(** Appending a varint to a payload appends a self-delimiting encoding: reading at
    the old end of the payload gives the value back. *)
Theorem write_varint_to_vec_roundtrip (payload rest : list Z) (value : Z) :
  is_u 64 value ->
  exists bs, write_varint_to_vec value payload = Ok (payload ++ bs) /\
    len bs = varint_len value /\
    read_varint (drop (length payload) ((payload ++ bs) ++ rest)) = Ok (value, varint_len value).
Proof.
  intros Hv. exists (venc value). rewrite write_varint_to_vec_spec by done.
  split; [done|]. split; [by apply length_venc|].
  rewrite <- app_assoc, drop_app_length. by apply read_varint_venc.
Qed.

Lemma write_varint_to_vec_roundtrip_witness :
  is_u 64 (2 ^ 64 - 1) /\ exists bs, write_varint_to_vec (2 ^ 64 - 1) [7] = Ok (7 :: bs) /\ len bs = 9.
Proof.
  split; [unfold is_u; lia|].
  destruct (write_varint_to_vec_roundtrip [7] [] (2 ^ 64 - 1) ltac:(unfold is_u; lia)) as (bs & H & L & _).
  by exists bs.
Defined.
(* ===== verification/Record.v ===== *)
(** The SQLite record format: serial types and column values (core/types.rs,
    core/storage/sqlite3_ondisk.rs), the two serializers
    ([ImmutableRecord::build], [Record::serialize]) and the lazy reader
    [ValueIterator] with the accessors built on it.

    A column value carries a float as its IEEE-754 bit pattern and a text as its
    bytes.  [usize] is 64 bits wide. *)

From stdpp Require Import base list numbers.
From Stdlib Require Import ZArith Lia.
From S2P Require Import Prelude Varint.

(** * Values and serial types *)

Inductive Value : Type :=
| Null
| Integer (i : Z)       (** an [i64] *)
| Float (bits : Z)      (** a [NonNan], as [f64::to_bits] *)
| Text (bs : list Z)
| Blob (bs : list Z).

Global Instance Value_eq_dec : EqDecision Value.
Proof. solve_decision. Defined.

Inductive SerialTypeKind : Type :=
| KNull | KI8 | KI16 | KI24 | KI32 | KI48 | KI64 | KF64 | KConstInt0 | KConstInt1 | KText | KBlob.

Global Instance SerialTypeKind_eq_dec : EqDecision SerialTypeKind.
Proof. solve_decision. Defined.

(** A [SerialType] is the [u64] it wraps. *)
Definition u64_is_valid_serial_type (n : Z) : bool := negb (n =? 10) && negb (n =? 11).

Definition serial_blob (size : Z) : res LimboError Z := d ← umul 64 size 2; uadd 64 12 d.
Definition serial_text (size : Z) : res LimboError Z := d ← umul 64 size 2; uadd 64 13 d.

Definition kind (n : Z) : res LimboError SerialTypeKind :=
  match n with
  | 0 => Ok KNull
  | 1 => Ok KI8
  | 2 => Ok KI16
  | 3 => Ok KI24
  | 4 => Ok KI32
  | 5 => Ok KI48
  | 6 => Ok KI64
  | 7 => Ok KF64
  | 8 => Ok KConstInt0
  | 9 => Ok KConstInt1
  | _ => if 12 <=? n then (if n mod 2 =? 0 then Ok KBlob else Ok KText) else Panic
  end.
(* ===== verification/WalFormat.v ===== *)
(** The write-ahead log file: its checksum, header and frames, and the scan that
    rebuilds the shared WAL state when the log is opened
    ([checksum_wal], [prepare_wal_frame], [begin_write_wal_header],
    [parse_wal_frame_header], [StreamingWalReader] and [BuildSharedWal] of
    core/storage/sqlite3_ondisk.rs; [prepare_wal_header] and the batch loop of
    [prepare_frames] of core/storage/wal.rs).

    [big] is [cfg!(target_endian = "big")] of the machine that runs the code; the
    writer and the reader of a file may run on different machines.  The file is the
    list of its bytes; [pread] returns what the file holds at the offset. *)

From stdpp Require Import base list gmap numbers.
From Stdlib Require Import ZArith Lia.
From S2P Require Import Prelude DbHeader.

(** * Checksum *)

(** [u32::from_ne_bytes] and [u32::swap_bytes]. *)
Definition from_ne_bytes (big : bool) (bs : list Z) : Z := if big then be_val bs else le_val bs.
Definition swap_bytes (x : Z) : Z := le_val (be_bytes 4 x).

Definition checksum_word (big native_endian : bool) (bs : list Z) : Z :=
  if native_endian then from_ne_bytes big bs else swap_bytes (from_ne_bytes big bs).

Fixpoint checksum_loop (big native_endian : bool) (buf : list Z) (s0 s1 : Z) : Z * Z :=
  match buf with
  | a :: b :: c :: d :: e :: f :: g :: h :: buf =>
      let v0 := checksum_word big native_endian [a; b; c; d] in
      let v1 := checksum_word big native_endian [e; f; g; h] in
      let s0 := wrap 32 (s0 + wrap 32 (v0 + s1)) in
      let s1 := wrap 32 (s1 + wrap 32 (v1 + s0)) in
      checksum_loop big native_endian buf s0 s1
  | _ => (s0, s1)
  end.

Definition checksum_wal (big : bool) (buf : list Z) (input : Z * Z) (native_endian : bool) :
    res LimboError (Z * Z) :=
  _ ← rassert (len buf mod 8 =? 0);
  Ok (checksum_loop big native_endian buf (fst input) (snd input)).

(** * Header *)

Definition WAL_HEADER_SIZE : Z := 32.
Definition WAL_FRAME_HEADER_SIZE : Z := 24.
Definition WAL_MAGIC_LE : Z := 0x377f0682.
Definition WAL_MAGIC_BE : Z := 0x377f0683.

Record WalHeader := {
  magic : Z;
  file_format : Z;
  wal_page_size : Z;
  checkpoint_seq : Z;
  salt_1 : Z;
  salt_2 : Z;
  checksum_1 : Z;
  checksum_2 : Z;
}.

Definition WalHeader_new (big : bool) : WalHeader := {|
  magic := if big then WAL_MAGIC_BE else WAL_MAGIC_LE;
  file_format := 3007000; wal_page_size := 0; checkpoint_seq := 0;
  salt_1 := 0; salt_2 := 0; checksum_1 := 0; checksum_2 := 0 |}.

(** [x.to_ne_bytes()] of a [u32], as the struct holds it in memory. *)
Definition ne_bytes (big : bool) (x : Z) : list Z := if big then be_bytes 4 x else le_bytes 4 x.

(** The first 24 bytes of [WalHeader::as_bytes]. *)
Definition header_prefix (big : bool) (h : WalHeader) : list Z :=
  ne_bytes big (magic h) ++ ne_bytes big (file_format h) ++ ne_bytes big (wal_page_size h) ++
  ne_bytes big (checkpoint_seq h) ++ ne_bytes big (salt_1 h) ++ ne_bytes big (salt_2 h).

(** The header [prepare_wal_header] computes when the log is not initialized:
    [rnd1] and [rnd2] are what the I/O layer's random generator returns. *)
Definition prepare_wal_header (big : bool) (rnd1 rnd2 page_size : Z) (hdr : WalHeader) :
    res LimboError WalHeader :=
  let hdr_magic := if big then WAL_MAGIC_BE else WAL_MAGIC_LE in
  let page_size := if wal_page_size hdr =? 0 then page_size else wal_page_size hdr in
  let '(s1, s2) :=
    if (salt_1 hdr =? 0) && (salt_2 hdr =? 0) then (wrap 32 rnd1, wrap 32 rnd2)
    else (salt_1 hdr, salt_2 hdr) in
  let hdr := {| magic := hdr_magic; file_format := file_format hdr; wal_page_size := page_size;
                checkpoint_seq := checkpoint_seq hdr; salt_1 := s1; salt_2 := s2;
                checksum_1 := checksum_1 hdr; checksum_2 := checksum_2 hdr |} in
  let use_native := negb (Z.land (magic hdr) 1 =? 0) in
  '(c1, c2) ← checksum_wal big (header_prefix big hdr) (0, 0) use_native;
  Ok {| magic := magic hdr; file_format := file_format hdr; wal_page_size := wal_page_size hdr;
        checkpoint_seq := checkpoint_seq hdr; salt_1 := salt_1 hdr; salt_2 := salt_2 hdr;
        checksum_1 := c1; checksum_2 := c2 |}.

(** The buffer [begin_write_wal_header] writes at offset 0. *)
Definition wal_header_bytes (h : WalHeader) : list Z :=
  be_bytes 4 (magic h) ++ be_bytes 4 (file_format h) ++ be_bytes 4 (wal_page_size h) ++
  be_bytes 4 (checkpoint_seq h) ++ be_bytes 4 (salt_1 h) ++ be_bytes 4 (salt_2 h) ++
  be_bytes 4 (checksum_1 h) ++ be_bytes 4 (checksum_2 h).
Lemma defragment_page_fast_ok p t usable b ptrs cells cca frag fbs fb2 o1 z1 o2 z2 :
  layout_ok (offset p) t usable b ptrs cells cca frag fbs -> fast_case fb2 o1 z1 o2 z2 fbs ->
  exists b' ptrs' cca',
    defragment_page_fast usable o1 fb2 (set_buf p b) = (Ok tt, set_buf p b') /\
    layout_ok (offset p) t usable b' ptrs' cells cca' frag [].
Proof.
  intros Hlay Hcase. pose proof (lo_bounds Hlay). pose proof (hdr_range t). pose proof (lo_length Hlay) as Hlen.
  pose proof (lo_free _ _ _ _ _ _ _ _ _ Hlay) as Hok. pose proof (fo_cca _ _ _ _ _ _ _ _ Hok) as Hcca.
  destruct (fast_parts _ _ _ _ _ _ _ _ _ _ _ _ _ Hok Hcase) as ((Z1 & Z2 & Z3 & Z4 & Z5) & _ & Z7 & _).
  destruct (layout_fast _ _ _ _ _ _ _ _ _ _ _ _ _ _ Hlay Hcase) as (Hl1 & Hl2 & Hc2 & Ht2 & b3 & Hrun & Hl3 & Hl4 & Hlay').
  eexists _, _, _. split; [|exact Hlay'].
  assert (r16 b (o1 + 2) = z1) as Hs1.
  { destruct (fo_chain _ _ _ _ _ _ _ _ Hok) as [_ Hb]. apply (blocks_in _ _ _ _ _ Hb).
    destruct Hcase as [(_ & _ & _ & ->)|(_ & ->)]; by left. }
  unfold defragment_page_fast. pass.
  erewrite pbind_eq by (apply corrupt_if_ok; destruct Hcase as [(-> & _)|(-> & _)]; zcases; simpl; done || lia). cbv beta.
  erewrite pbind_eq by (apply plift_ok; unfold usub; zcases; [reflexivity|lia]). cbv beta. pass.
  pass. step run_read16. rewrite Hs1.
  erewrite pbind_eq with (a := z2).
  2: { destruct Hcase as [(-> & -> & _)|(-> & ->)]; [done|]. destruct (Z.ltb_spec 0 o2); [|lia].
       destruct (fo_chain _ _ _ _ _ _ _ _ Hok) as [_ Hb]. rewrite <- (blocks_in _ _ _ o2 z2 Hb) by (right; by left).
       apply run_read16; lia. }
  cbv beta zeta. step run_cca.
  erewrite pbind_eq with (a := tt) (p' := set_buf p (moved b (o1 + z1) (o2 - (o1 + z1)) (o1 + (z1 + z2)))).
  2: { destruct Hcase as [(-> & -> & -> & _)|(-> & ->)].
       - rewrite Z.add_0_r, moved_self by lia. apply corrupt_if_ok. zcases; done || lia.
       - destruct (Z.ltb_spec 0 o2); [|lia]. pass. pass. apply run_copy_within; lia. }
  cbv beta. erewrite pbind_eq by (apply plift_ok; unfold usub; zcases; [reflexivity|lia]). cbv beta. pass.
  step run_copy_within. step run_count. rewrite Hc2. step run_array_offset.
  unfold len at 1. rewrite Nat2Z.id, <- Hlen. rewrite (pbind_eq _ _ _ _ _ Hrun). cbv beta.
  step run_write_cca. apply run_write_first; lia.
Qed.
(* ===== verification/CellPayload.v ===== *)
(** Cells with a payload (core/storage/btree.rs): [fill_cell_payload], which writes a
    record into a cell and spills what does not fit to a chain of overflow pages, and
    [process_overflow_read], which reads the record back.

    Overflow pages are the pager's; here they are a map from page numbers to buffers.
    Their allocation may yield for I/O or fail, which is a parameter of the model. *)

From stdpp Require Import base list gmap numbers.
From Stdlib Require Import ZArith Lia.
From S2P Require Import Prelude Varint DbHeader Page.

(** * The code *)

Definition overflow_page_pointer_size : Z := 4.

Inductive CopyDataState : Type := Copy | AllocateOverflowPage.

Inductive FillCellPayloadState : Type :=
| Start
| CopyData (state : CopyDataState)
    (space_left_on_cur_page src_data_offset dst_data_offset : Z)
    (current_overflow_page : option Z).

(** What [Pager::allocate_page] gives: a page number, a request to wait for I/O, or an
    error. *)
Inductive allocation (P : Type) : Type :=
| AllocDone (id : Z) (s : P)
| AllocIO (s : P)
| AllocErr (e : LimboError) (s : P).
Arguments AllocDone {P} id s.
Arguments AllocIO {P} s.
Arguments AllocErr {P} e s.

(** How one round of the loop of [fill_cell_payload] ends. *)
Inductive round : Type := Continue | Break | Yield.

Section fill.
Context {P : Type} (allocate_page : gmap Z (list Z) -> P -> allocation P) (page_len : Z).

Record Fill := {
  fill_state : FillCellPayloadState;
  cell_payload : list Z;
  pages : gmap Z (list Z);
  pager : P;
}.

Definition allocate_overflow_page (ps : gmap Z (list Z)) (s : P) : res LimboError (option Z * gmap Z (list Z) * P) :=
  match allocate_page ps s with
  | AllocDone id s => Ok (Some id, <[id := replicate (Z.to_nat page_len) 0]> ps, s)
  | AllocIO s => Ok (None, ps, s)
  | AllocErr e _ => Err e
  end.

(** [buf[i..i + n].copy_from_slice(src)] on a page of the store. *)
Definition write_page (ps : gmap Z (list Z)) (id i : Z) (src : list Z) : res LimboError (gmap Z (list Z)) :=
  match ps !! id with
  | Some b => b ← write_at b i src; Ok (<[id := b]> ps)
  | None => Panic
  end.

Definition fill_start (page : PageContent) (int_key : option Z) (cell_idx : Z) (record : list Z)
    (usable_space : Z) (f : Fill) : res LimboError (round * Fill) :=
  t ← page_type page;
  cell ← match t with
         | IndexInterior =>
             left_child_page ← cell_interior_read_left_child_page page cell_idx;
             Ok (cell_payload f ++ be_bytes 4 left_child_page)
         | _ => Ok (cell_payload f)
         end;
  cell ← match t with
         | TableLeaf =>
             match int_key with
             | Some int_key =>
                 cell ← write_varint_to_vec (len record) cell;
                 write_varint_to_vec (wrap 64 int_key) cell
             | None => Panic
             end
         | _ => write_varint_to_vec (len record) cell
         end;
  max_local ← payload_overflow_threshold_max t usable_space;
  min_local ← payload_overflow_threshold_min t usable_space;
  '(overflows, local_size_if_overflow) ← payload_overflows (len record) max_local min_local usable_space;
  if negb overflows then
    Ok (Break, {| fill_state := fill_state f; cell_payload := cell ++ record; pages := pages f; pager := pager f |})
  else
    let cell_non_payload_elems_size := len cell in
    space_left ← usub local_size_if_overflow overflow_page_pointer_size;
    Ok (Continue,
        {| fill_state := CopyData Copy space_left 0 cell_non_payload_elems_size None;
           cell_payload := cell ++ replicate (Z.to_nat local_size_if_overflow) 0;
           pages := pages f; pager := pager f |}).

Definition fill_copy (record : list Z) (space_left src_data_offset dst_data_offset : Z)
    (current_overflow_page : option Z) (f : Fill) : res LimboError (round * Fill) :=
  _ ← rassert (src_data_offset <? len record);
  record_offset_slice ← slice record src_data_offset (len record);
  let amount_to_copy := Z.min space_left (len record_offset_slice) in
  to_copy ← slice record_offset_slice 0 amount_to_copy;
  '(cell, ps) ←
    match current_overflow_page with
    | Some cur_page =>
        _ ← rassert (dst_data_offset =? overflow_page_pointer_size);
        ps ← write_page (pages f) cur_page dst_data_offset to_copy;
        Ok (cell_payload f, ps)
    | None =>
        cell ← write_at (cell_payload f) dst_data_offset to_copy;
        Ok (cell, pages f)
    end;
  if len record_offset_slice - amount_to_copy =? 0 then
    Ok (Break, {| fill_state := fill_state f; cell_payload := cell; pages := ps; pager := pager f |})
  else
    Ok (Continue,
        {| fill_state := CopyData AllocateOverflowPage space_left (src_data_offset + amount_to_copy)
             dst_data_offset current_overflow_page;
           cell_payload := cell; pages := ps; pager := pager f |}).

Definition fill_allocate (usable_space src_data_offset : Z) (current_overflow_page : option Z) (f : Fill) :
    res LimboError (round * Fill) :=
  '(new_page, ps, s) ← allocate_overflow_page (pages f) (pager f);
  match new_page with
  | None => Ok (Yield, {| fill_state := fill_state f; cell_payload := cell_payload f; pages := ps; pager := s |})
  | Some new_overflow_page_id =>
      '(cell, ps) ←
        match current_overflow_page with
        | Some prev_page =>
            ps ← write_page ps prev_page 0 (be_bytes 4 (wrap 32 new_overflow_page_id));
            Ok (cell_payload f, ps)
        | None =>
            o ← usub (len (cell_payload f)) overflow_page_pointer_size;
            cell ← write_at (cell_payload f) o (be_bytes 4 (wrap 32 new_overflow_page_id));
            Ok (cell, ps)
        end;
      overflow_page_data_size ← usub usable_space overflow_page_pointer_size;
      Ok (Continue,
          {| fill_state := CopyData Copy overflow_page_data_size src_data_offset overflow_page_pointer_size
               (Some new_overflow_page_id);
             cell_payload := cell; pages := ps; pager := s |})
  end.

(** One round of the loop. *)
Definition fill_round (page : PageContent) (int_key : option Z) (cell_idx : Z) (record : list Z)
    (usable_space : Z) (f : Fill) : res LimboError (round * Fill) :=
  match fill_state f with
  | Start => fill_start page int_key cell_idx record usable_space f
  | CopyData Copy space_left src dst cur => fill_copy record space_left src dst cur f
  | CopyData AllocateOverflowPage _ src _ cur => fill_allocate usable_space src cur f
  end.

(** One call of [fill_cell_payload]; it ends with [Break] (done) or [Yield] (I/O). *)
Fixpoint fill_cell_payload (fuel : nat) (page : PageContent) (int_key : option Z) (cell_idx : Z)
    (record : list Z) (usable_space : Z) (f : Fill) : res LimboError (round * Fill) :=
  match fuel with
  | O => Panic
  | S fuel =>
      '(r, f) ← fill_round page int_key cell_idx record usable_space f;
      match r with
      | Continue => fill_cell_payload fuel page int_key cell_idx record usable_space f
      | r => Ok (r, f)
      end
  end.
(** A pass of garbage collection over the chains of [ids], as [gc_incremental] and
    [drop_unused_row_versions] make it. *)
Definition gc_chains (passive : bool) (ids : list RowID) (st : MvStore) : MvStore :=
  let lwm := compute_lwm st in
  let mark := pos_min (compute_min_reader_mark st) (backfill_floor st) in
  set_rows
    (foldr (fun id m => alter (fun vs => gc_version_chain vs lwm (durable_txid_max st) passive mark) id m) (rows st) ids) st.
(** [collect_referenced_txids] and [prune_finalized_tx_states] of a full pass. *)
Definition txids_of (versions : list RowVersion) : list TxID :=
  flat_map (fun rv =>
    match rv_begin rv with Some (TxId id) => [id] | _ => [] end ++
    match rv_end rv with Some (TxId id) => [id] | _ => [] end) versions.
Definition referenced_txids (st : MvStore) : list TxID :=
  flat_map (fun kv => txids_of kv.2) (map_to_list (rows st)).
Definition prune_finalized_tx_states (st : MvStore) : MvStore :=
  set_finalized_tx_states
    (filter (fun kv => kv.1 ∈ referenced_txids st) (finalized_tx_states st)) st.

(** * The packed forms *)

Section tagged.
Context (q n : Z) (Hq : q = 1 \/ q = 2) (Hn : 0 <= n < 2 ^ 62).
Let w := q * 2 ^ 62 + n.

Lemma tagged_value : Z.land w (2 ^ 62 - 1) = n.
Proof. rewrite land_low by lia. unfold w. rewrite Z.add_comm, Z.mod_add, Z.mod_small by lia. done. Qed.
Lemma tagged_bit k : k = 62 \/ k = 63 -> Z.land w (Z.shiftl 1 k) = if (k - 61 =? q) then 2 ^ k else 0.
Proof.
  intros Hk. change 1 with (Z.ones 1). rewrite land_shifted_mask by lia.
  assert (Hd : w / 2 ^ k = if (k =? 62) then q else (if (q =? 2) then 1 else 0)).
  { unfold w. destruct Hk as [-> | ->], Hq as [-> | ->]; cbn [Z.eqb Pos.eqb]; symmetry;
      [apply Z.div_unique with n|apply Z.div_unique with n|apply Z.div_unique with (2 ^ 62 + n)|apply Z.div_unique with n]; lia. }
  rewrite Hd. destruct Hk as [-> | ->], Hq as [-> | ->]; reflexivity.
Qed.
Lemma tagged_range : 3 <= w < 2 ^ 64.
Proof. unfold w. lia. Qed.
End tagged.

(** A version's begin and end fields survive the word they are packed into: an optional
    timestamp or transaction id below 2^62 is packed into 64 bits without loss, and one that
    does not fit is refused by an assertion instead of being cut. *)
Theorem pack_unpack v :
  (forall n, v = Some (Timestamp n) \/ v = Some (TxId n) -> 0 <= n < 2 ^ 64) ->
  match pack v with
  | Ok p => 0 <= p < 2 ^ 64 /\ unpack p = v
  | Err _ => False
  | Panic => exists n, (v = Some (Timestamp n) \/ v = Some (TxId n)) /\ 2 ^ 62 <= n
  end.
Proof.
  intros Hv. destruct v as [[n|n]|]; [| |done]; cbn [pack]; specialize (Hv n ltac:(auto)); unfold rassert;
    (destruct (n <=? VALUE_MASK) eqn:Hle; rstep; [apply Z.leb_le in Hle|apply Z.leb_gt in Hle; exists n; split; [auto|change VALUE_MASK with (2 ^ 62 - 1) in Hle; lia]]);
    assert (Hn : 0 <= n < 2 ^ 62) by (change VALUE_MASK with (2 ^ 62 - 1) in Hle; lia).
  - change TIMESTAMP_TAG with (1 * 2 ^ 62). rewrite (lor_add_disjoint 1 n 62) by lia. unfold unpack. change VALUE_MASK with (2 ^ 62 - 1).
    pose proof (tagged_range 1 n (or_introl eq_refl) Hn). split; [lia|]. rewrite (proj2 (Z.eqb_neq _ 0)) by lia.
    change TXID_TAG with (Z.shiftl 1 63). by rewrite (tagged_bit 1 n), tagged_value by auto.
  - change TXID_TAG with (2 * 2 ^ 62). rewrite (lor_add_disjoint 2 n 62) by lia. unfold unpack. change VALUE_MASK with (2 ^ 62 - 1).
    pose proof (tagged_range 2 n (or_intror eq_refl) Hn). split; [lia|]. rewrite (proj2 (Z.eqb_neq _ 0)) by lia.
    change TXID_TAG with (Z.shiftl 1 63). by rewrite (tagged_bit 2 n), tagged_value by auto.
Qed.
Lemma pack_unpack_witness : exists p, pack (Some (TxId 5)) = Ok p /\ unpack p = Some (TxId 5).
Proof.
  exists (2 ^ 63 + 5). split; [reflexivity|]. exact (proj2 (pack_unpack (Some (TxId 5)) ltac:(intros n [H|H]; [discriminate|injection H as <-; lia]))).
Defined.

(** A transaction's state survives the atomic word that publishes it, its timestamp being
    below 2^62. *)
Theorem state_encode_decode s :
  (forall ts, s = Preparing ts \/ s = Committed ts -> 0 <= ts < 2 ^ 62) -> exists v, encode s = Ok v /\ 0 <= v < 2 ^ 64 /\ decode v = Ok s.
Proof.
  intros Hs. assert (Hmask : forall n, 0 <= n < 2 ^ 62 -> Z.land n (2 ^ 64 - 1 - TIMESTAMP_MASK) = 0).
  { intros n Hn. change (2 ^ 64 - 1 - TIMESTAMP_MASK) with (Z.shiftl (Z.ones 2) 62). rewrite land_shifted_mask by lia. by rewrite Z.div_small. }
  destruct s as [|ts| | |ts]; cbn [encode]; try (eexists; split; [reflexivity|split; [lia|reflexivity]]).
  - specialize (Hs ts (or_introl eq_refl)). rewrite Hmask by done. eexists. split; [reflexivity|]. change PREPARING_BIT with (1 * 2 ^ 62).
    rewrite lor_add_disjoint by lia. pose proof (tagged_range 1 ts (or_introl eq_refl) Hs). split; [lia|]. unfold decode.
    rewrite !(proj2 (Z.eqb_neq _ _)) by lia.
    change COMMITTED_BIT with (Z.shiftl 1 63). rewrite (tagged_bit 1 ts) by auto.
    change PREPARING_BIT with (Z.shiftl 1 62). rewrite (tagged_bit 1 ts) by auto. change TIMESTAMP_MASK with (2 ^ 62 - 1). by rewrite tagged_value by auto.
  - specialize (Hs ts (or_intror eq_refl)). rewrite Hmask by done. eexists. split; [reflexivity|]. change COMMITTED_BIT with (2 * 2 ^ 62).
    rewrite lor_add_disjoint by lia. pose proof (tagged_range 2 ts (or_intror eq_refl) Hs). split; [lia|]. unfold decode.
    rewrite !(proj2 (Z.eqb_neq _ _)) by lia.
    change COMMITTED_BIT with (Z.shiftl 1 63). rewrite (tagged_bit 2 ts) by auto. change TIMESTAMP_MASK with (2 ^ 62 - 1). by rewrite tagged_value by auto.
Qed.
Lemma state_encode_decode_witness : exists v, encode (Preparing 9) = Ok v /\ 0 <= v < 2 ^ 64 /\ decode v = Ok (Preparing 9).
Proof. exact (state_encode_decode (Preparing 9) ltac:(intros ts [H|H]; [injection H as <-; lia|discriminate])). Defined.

....

Above are the records. Copy the lines beginning at the one that has "Inductive Value : Type" and ending with the one that has "Definition u64_is_valid_serial_type (n", unchanged.

Response:
Inductive Value : Type :=
| Null
| Integer (i : Z)       (** an [i64] *)
| Float (bits : Z)      (** a [NonNan], as [f64::to_bits] *)
| Text (bs : list Z)
| Blob (bs : list Z).

Global Instance Value_eq_dec : EqDecision Value.
Proof. solve_decision. Defined.

Inductive SerialTypeKind : Type :=
| KNull | KI8 | KI16 | KI24 | KI32 | KI48 | KI64 | KF64 | KConstInt0 | KConstInt1 | KText | KBlob.

Global Instance SerialTypeKind_eq_dec : EqDecision SerialTypeKind.
Proof. solve_decision. Defined.

(** A [SerialType] is the [u64] it wraps. *)
Definition u64_is_valid_serial_type (n : Z) : bool := negb (n =? 10) && negb (n =? 11).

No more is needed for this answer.